Abstract Background The aim of this paper was to provide an initial validation of a newly developed parent questionnaire—the Stanford Social Dimensions Scale (SSDS), designed to capture individual differences across several key social dimensions including social motivation in children and adolescents with and without psychiatric disorders. Methods The initial validation sample was comprised of parents of 175 individuals with autism spectrum disorder (ASD) (35 females, 140 males; Mage = 7.19 years, SDage = 3.96) and the replication sample consisted of 624 parents of children who were either typically developing or presented with a range of neurodevelopmental and neuropsychiatric disorders (302 females, 322 males; Mage = 11.49 years, SDage = 4.48). Parents from both samples completed the SSDS and the Social Responsiveness Scale (SRS-2). Results Exploratory Structural Equation Modeling indicated that a 5-factor model provided adequate to excellent fit to the data in the initial ASD sample (comparative fit index [CFI] = .940, Tucker-Lewis Index [TLI] = .919, root mean square error of approximation [RMSEA] = .048, standardized root mean square residual [SRMR] = .038). The identified factors were interpreted as Social Motivation, Social Affiliation, Expressive Social Communication, Social Recognition, and Unusual Approach. This factor structure was further confirmed in Sample 2 (CFI = 946, TLI = .930, RMSEA = .044, SRMR = .026).

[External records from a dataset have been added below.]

(** X15. As long as no upload has succeeded, whatever operations are
    called, [history] stays empty, there is no current and no original
    image, and no request is sent. *)
Theorem nothing_before_upload (ops : list (World * Action)) :
  Forall (fun wa : World * Action => replacesSession (fst wa) (snd wa) = false) ops ->
  let m := runAll ops start in
  history (ui m) = [] /\ currentImage (ui m) = None /\
  originalImage (ui m) = None /\ sent m = [].
Proof.
  intros Hops.
  assert (H : forall m0,
    history (ui m0) = [] /\ currentImage (ui m0) = None /\ originalImage (ui m0) = None ->
    history (ui (runAll ops m0)) = [] /\ currentImage (ui (runAll ops m0)) = None /\
    originalImage (ui (runAll ops m0)) = None /\ sent (runAll ops m0) = sent m0).
  { unfold runAll. induction Hops as [|[w a] ops Ha Hops IH]; intros m0 Hm0.
    - destruct Hm0 as [H1 [H2 H3]]. repeat split; assumption.
    - cbn [fold_left]. cbn [fst snd] in Ha.
      destruct (invoke_blank w a m0 Ha Hm0) as [H1 [H2 [H3 H4]]].
      change (step m0 (w, a)) with (fst (invoke w a m0)).
      destruct (IH (fst (invoke w a m0))) as [K1 [K2 [K3 K4]]]; [repeat split; assumption|].
      repeat split; try assumption. etransitivity; [exact K4|exact H4]. }
  cbv zeta. apply (H start). repeat split.
Qed.

Lemma nothing_before_upload_witness :
  let ops := [(Sample.fair, Transform); (Sample.fair, TypePrompt "add a border");
              (Sample.fair, MagicEdit); (Sample.fair, Upscale);
              (Sample.fair, Undo); (Sample.fair, Reset);
              (Sample.stalled, SelectImage "photo")] in
  Forall (fun wa : World * Action => replacesSession (fst wa) (snd wa) = false)
    (firstn 6 ops) /\
  history (ui (runAll (firstn 6 ops) start)) = [] /\
  sent (runAll (firstn 6 ops) start) = [].
Proof.
  cbv zeta. cbn [firstn].
  assert (H : Forall (fun wa : World * Action => replacesSession (fst wa) (snd wa) = false)
    [(Sample.fair, Transform); (Sample.fair, TypePrompt "add a border");
     (Sample.fair, MagicEdit); (Sample.fair, Upscale);
     (Sample.fair, Undo); (Sample.fair, Reset)]) by (repeat constructor).
  split; [exact H|].
  pose proof (nothing_before_upload _ H) as [H1 [_ [_ H4]]].
  split; assumption.
Defined.

(** X16. The three outcomes of handleImageSelect, called in any state.  It
    never sends a request and keeps the prompt.  When resizeImage resolves,
    the session is replaced: status idle, no error, a history of the single
    JPEG data URL of the payload, which is also current image and preview.
    When it rejects, the handler returns with status error and its message,
    and the previous session (original, history, current image, preview) is
    kept.  When it stays pending, so does the handler, with status uploading,
    the error cleared and the previous session kept. *)
Theorem upload_outcomes (w : World) (file : File) (m : Machine) :
  let after := fst (invoke w (SelectImage file) m) in
  let s := ui after in
  sent after = sent m /\ editPrompt s = editPrompt (ui m) /\
  match resizeImage w file 1024 with
  | Resolved r =>
      let url := dataUrlOf "image/jpeg" (base64 r) in
      snd (invoke w (SelectImage file) m) = Returned tt /\
      status s = Idle /\ error s = None /\ originalImage s = base64 r /\
      history s = [url] /\ currentImage s = Some url /\ previewImage s = Some url
  | Rejected _ =>
      snd (invoke w (SelectImage file) m) = Returned tt /\
      status s = Error /\ error s = Some uploadFailed /\
      originalImage s = originalImage (ui m) /\ history s = history (ui m) /\
      currentImage s = currentImage (ui m) /\ previewImage s = previewImage (ui m)
  | Unsettled =>
      snd (invoke w (SelectImage file) m) = Suspended /\
      status s = Uploading /\ error s = None /\
      originalImage s = originalImage (ui m) /\ history s = history (ui m) /\
      currentImage s = currentImage (ui m) /\ previewImage s = previewImage (ui m)
  end.
Proof.
  destruct m as [[st orig cur prev ep mt er h] l].
  unfold invoke, handler. cbn [ui]. rewrite handleImageSelect_eq.
  destruct (resizeImage w file 1024) as [r|e|] eqn:Hr.
  - apply resizeImage_mime in Hr. rewrite Hr. cbn. repeat split.
  - cbn. repeat split.
  - cbn. repeat split.
Qed.

(** X17. The state after each of the three operations on the model
    succeeds, called with a current image: one request was sent, which
    carries the payload of the current image; one entry was appended to
    [history] and is the current image; status is complete and the error is
    cleared.  The embroidery flow stores the URL removeBackground resolved
    with; the edit and the upscale store the JPEG data URL of the model's
    answer; only the edit clears the prompt. *)
Theorem generation_success (w : World) (m : Machine) (current generated : string) :
  currentImage (ui m) = Some current -> nonEmpty current = true ->
  let s := ui m in
  let jpeg := "data:image/jpeg;base64," ++ generated in
  let done (a : Action) (request : Request) (url prompt : string) :=
    invoke w a m =
      ({| ui := {| status := Complete; originalImage := originalImage s;
                   currentImage := Some url; previewImage := previewImage s;
                   editPrompt := prompt; mimeType := mimeType s; error := None;
                   history := (history s ++ [url])%list |};
          sent := (sent m ++ [request])%list |}, Returned tt) in
  (let request := embroideryRequest (base64Input current) (mimeType s) in
   truthy (originalImage s) = true ->
   reply w request = Returned generated ->
   forall url, removeBackground w jpeg 30 = Resolved url ->
   done Transform request url (editPrompt s)) /\
  (let request := editRequest (base64Input current) (mimeType s) (editPrompt s) in
   nonEmpty (trim (editPrompt s)) = true ->
   reply w request = Returned generated ->
   done MagicEdit request jpeg "") /\
  (let request := upscaleRequest (base64Input current) (mimeType s) in
   snd (checkApiKey w m) = Returned tt ->
   reply w request = Returned generated ->
   done Upscale request jpeg (editPrompt s)).
Proof.
  destruct m as [[st orig cur prev ep mt er h] l].
  cbn [ui currentImage originalImage editPrompt mimeType history previewImage sent].
  intros -> Hne. cbv zeta. split; [|split].
  - intros Ho Hreply url Hurl. unfold invoke, handler. cbn [ui].
    rewrite handleEmbroideryTransform_eq. rewrite Hne, Ho. cbn [negb orb].
    cbv zeta. rewrite Hreply, Hurl. reflexivity.
  - intros Hp Hreply. unfold invoke, handler. cbn [ui].
    rewrite handleMagicEdit_eq. rewrite Hne, Hp. cbn [negb orb].
    cbv zeta. rewrite Hreply. reflexivity.
  - intros Hk Hreply. unfold invoke, handler. cbn [ui].
    rewrite handleUpscale_eq. rewrite Hne. cbn [negb]. rewrite Hk.
    cbv zeta. rewrite Hreply. reflexivity.
Qed.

Internal consistency for all subscales was in the good to excellent range across both samples as indicated by Composite Reliability scores of ≥ .72. Convergent and divergent validity was strong as indexed by the pattern of correlations with relevant SRS-2 and Child Behavior Checklist domains and with verbal and non-verbal intellectual functioning scores in Sample 1 and with the Need to Belong Scale and Child Social Preference Scale scores in Sample 2. Across both samples, females had higher social motivation and expressive social communication scores. Discriminant validity was strong given that across all SSDS subscales, the ASD sample had significantly higher impairment than both the typically developing group and the group with other clinical conditions, which in turn, had significantly higher impairment than the typically developing group. Conclusions Our findings provide initial validation of a new scale designed to comprehensively capture individual differences in social motivation and other key social dimensions in ASD.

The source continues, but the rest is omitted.